(** * EconGraph schema-consolidation scripts: a shallow embedding

    Source files embedded here:
    - [backend/scripts/create_consolidated_migration.py]
      ([extract_ddl_statements], [generate_consolidated_migration], [main]);
    - [backend/scripts/check_migration_order.py]
      ([parse_migration_filename], [get_migration_files],
       [check_migration_order], [check_for_duplicate_timestamps],
       [check_migration_naming_conventions], [main]).

    Python [str] values are lists of characters.  A character is a code
    point below 256 (type [ascii]); the classes [\w], [\s] and
    [str.isspace] are the ones Python uses on that range. *)

From Stdlib Require Import List Ascii String Arith Lia Bool Sorted Permutation.
Import ListNotations.
Open Scope list_scope.

(** ** Text *)

Definition text := list ascii.

Definition lit (s : string) : text := list_ascii_of_string s.

Definition code (c : ascii) : nat := nat_of_ascii c.

Definition between (lo hi : nat) (c : ascii) : bool :=
  (lo <=? code c) && (code c <=? hi).

Definition is_char (d c : ascii) : bool := Ascii.eqb c d.
Definition not_char (d c : ascii) : bool := negb (Ascii.eqb c d).

Definition nl : ascii := "010"%char.

(** [\w] of a [str] pattern: alphanumeric code points and the underscore. *)
Definition is_word (c : ascii) : bool :=
  between 48 57 c || between 65 90 c || between 97 122 c || (code c =? 95)
  || (code c =? 170) || (code c =? 178) || (code c =? 179) || (code c =? 181)
  || (code c =? 185) || (code c =? 186) || between 188 190 c
  || between 192 214 c || between 216 246 c || between 248 255 c.

(** [\s] of a [str] pattern, which is also [str.isspace]. *)
Definition is_space (c : ascii) : bool :=
  between 9 13 c || between 28 32 c || (code c =? 133) || (code c =? 160).

(** [[a-z]], [[a-z0-9_]] and [[a-z0-9]] of the naming convention. *)
Definition is_lower (c : ascii) : bool := between 97 122 c.
Definition is_digit (c : ascii) : bool := between 48 57 c.
Definition is_lower_digit_us (c : ascii) : bool :=
  is_lower c || is_digit c || (code c =? 95).
Definition is_lower_digit (c : ascii) : bool := is_lower c || is_digit c.

(** [str.strip()] *)
Fixpoint lstrip (s : text) : text :=
  match s with
  | c :: s' => if is_space c then lstrip s' else s
  | [] => []
  end.

Definition rstrip (s : text) : text := rev (lstrip (rev s)).

Definition strip (s : text) : text := rstrip (lstrip s).

(** [str.split(sep)] for a one-character separator: never empty. *)
Fixpoint split (sep : ascii) (s : text) : list text :=
  match s with
  | [] => [[]]
  | c :: s' =>
      if Ascii.eqb c sep then [] :: split sep s'
      else match split sep s' with
           | [] => [[c]]
           | w :: ws => (c :: w) :: ws
           end
  end.

(** [sep.join(parts)] *)
Fixpoint join (sep : text) (parts : list text) : text :=
  match parts with
  | [] => []
  | [p] => p
  | p :: ps => p ++ sep ++ join sep ps
  end.

(** ** Exceptions *)

Inductive exn := IndexError.

Inductive except (A : Type) :=
| Ok (a : A)
| Raise (e : exn).
Arguments Ok {A} a.
Arguments Raise {A} e.

Definition bind {A B} (x : except A) (f : A -> except B) : except B :=
  match x with
  | Ok a => f a
  | Raise e => Raise e
  end.

Notation "x <- e1 ;; e2" := (bind e1 (fun x => e2))
  (at level 61, e1 at next level, right associativity).

(** A [for] loop whose body may raise: the first exception ends it. *)
Fixpoint for_each {A B} (f : A -> except B) (l : list A) : except (list B) :=
  match l with
  | [] => Ok []
  | a :: l' => b <- f a ;; bs <- for_each f l' ;; Ok (b :: bs)
  end.

(** ** The regular expressions of the scripts

    Backtracking matcher in continuation style, with Python's priorities:
    a repetition tries the longest run first, an optional group is tried
    before it is skipped. *)

Module Re.

Inductive regex :=
| Lit (s : text)                    (* literal characters *)
| One (cls : ascii -> bool)         (* one character of a class *)
| Star (cls : ascii -> bool)        (* [cls*], greedy *)
| Plus (cls : ascii -> bool)        (* [cls+], greedy *)
| Cat (r1 r2 : regex)
| Grp (r : regex)                   (* capturing group [( ... )] *)
| Opt (r : regex)                   (* [(?: ... )?], greedy *)
| Eos.                              (* [$] without MULTILINE *)

(** Number of capturing groups of a pattern. *)
Fixpoint ngroups (r : regex) : nat :=
  match r with
  | Cat r1 r2 => ngroups r1 + ngroups r2
  | Grp r' => S (ngroups r')
  | Opt r' => ngroups r'
  | _ => 0
  end.

Fixpoint match_lit (l s : text) : option text :=
  match l, s with
  | [], _ => Some s
  | a :: l', c :: s' => if Ascii.eqb a c then match_lit l' s' else None
  | _ :: _, [] => None
  end.

Section Matcher.
Variable R : Type.

(** Greedy run of [cls]: longest first, then shorter ones. *)
Fixpoint star (cls : ascii -> bool) (s : text) (k : text -> option R) : option R :=
  match s with
  | c :: s' =>
      if cls c then
        match star cls s' k with
        | Some r => Some r
        | None => k s
        end
      else k s
  | [] => k s
  end.

(** [run r s caps k]: match [r] at the head of [s], with the groups closed
    so far in [caps]; [k] continues on the rest of the input. *)
Fixpoint run (r : regex) (s : text) (caps : list text)
         (k : text -> list text -> option R) : option R :=
  match r with
  | Lit l => match match_lit l s with Some s' => k s' caps | None => None end
  | One cls => match s with
               | c :: s' => if cls c then k s' caps else None
               | [] => None
               end
  | Star cls => star cls s (fun s' => k s' caps)
  | Plus cls => match s with
                | c :: s' => if cls c then star cls s' (fun s'' => k s'' caps) else None
                | [] => None
                end
  | Cat r1 r2 => run r1 s caps (fun s' caps' => run r2 s' caps' k)
  | Grp r' =>
      run r' s caps
          (fun s' caps' => k s' (caps' ++ [firstn (List.length s - List.length s') s]))
  | Opt r' => match run r' s caps k with
              | Some x => Some x
              | None => k s caps
              end
  | Eos => match s with
           | [] => k s caps
           | [c] => if Ascii.eqb c nl then k s caps else None
           | _ => None
           end
  end.
End Matcher.

(** Match at the head of [s]: the groups and the rest of the input. *)
Definition match_here (r : regex) (s : text) : option (list text * text) :=
  run _ r s [] (fun s' caps => Some (caps, s')).

(** A match object: where it starts, how long it is, its groups, and the
    number of groups of its pattern. *)
Record match_obj := {
  m_start : nat;
  m_len : nat;
  m_groups : list text;
  m_ngroups : nat
}.

(** [Match.group(n)], [n >= 1]: a number above the pattern's group count
    raises [IndexError: no such group]. *)
Definition group (m : match_obj) (n : nat) : except text :=
  if n <=? m_ngroups m then Ok (nth (n - 1) (m_groups m) [])
  else Raise IndexError.

(** [re.finditer]: scan left to right; after a match the scan resumes at its
    end.  [skip] counts the characters still covered by the last match,
    [pos] is the offset of [s] in the whole input.  No pattern of the scripts
    matches the empty string, so a match always moves the scan forward. *)
Fixpoint scan (r : regex) (skip pos : nat) (s : text) : list match_obj :=
  match s with
  | [] => []
  | _ :: s' =>
      match skip with
      | S n => scan r n (S pos) s'
      | O =>
          match match_here r s with
          | Some (caps, rest) =>
              let len := List.length s - List.length rest in
              {| m_start := pos; m_len := len; m_groups := caps;
                 m_ngroups := ngroups r |}
                :: scan r (len - 1) (S pos) s'
          | None => scan r O (S pos) s'
          end
      end
  end.

Definition finditer (r : regex) (s : text) : list match_obj := scan r 0 0 s.

(** [re.match]: at the start of the input only. *)
Definition matches (r : regex) (s : text) : bool :=
  match match_here r s with Some _ => true | None => false end.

## BRIEF
For the word "rstrip", please count the lines in the data where it appears and respond with the number only.

## ANSWER BOX
2